Como oriundo e estabelecido nesse contexto maior, ciberespaço e cibercultura, a comunidade blogueira é tributária de suas especificidades, o que será melhor demonstrado em nossos capítulos 6 e 7 em que analisaremos essa questão mais de perto.

Temos consciência também de que o ciberespaço não pode ser visto como algo homogêneo, tal como se encontra na figura 1. Contudo, subdividi-lo, nesse momento, seria impossível tanto do ponto de vista metodológico, dado nosso pouco tempo disponível e a necessidade do recorte próprio à pesquisa científica, quanto do ponto de vista teórico, já que não há ainda maiores pesquisas sobre esse contexto maior do ciberespaço.
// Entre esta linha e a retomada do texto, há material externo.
(** What a call does: the gas it takes, and how it ends. *)
Definition erc20 (ctx : Context) (input : list byte) (s : S) : Z * answer :=
  let sel := wrap (binop_word SHR 224 (inputWord input 0)) in
  let self := c_Address ctx in
  let caller := be2z (abytes (c_Caller ctx)) in
  let to := inputWord input 4 in
  let amount := inputWord input 36 in
  if sel =? TransferSelector then
    if amount <=? balanceIn s self caller then
      if c_Static ctx then (34 + (896 + 942), StaticWrite)
      else
        let s1 := debited s self caller amount in
        (34 + (896 + (3689 + writeGas s self caller (balanceIn s self caller - amount)
                      + writeGas s1 self to (amount + balanceIn s1 self to))),
         Returned (be_fixed 32 1) (moved (abytes TransferEventTopic) s self caller to amount))
    else (34 + (896 + 7), Refused)
  else if sel =? balanceOfSelector then
    (34 + (22 + 890), Returned (be_fixed 32 (balanceIn s self to)) s)
  else (34 + (22 + 6), Refused).

(** The result of a frame that ends so with [g] units of gas left; a refusal changes nothing. *)
Definition answered (a : answer) (s : S) (g : Z) : exres S :=
  match a with
  | Returned data s' => Ran (mkResult data g None) (Some s')
  | Refused => Ran (mkResult [] g (Some ErrReverted)) (Some s)
  | StaticWrite => Ran (mkResult [] 0 (Some ErrStaticStateChange)) (Some s)
  end.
Contudo, acreditamos que estudar um determinado grupo situado nesse contexto ainda incipiente em estudos é, de alguma forma, ajudar a entender esse todo maior, pensamento semelhante a Guimarães Júnior (1997, p, 03):

O ciberespaço não pode ser considerado como homogêneo e "total". Percebemos que, da mesma forma que em sociedades complexas, a experiência de alteridade no seu interior é vivida de maneira bastante intensa. As comunidades virtuais, listas de discussão, grupos de Usenet, sites de IRC (Internet Relay Chat) inscrevem, no ciberespaço, tribos de interesses e significados compartilhados. Isto faz com que a compreensão das novas formas de sociabilidade desenvolvidas pelo ciberespaço passe pelo estudo etnográfico destas "tribos".